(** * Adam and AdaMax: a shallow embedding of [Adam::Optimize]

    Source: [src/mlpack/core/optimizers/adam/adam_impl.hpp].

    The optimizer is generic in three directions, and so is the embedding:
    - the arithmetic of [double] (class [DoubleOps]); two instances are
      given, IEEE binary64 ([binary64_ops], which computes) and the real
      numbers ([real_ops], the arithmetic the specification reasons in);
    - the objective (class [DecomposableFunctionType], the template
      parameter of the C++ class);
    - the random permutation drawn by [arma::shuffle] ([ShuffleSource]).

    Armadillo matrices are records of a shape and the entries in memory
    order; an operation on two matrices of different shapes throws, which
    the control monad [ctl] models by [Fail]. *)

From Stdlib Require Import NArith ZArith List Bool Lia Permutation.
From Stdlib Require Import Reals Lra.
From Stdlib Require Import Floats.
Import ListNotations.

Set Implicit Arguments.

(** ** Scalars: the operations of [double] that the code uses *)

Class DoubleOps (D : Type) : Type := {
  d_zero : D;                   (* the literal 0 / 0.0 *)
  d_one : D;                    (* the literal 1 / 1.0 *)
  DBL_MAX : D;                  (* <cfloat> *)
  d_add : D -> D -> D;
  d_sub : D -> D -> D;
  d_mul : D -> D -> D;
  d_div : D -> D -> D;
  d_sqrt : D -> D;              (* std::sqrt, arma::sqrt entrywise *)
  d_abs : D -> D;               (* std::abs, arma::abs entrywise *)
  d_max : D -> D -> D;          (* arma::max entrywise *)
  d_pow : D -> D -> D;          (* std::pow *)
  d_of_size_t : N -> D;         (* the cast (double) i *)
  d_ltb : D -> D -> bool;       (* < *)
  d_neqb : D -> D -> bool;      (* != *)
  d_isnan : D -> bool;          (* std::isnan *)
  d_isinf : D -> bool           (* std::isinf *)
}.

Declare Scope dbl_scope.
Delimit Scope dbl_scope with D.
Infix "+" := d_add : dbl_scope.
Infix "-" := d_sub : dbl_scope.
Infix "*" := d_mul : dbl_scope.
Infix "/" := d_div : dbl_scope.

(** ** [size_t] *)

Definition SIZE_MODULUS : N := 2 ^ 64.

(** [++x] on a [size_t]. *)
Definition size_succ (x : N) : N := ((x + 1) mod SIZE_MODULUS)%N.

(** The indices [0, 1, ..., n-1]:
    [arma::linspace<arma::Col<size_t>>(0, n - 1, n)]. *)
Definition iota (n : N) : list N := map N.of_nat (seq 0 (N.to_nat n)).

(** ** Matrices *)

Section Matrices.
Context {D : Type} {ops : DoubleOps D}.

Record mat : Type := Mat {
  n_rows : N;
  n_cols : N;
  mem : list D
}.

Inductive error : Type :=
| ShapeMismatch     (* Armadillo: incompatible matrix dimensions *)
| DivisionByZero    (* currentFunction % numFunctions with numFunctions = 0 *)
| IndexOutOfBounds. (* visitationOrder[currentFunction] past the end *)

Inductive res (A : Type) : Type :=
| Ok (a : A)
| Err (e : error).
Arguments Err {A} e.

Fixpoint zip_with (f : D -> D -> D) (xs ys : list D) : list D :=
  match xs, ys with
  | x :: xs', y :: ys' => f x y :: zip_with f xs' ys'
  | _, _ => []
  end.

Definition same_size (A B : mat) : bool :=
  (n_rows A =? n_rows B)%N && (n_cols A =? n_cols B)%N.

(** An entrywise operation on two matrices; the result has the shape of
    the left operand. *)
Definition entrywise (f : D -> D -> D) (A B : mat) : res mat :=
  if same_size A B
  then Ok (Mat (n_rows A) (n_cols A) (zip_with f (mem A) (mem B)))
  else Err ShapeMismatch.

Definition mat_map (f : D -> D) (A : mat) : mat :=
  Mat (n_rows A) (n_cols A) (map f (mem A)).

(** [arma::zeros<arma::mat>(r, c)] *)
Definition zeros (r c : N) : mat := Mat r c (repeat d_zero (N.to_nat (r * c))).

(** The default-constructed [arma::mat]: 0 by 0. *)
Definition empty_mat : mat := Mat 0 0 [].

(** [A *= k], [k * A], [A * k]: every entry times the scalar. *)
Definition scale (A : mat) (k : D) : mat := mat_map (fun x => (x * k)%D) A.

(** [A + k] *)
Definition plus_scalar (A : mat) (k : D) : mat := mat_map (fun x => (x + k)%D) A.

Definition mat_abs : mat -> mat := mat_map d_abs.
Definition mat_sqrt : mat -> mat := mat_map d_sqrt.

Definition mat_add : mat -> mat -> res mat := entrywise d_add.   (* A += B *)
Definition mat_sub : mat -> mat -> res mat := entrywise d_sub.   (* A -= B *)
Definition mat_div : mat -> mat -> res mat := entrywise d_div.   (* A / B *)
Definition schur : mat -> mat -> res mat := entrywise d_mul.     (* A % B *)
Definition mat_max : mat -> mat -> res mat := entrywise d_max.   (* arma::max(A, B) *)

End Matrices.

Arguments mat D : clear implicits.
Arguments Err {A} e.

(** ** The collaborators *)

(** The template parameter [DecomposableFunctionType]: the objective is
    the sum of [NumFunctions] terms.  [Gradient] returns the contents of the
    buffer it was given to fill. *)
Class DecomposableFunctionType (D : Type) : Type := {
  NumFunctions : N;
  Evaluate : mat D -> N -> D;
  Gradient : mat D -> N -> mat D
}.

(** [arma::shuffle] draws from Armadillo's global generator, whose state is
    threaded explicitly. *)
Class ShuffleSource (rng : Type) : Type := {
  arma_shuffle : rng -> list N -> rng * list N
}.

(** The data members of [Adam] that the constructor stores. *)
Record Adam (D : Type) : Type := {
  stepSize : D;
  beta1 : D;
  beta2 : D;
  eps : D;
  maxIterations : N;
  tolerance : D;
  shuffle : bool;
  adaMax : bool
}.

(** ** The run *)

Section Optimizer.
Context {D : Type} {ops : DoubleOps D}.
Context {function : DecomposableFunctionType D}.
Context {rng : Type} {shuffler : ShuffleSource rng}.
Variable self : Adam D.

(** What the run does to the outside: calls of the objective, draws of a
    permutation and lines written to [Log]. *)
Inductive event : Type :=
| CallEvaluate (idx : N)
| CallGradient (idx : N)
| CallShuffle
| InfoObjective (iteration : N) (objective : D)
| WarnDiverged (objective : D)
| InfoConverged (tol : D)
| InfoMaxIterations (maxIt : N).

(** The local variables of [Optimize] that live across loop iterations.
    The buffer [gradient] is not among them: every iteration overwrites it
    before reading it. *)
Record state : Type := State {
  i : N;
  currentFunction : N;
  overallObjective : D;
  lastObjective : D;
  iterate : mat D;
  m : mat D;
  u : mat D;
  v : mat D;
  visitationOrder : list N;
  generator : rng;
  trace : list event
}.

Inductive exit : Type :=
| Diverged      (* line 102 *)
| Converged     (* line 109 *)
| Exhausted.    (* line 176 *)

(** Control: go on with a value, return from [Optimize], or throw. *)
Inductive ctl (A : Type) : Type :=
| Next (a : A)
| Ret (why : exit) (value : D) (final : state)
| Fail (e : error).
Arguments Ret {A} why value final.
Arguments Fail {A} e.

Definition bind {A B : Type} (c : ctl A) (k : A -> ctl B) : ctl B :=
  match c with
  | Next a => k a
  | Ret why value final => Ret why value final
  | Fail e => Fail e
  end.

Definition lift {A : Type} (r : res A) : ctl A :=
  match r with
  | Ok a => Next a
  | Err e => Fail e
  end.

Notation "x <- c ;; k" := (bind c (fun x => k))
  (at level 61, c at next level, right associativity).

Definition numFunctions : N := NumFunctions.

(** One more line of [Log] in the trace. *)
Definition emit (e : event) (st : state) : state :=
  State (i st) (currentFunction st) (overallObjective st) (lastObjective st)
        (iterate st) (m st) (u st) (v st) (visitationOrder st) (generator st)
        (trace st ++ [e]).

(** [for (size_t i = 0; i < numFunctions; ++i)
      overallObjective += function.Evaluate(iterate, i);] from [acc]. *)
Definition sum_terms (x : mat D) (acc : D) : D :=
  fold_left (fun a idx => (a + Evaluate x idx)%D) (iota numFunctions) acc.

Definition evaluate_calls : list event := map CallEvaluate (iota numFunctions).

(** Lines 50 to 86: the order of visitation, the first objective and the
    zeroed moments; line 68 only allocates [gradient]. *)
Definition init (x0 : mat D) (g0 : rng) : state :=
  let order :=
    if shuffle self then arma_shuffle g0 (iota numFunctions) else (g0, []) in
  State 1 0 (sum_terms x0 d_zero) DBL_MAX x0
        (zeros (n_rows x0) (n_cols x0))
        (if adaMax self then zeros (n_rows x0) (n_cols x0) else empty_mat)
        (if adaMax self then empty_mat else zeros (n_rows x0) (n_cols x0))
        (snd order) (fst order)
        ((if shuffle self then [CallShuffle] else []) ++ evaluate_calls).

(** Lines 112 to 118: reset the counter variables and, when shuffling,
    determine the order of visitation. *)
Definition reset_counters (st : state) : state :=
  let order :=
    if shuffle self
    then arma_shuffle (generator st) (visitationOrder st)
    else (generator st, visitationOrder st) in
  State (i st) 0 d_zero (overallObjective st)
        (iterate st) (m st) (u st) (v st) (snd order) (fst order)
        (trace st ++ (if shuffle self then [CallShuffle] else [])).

● **Assignment**:
Using the entries above, give back exactly the line containing "past the end *)", the line containing "Definition schur : mat", and every line between them, and nothing else.

● **Completed task**:
| IndexOutOfBounds. (* visitationOrder[currentFunction] past the end *)

Inductive res (A : Type) : Type :=
| Ok (a : A)
| Err (e : error).
Arguments Err {A} e.

Fixpoint zip_with (f : D -> D -> D) (xs ys : list D) : list D :=
  match xs, ys with
  | x :: xs', y :: ys' => f x y :: zip_with f xs' ys'
  | _, _ => []
  end.

Definition same_size (A B : mat) : bool :=
  (n_rows A =? n_rows B)%N && (n_cols A =? n_cols B)%N.

(** An entrywise operation on two matrices; the result has the shape of
    the left operand. *)
Definition entrywise (f : D -> D -> D) (A B : mat) : res mat :=
  if same_size A B
  then Ok (Mat (n_rows A) (n_cols A) (zip_with f (mem A) (mem B)))
  else Err ShapeMismatch.

Definition mat_map (f : D -> D) (A : mat) : mat :=
  Mat (n_rows A) (n_cols A) (map f (mem A)).

(** [arma::zeros<arma::mat>(r, c)] *)
Definition zeros (r c : N) : mat := Mat r c (repeat d_zero (N.to_nat (r * c))).

(** The default-constructed [arma::mat]: 0 by 0. *)
Definition empty_mat : mat := Mat 0 0 [].

(** [A *= k], [k * A], [A * k]: every entry times the scalar. *)
Definition scale (A : mat) (k : D) : mat := mat_map (fun x => (x * k)%D) A.

(** [A + k] *)
Definition plus_scalar (A : mat) (k : D) : mat := mat_map (fun x => (x + k)%D) A.

Definition mat_abs : mat -> mat := mat_map d_abs.
Definition mat_sqrt : mat -> mat := mat_map d_sqrt.

Definition mat_add : mat -> mat -> res mat := entrywise d_add.   (* A += B *)
Definition mat_sub : mat -> mat -> res mat := entrywise d_sub.   (* A -= B *)
Definition mat_div : mat -> mat -> res mat := entrywise d_div.   (* A / B *)
Definition schur : mat -> mat -> res mat := entrywise d_mul.     (* A % B *)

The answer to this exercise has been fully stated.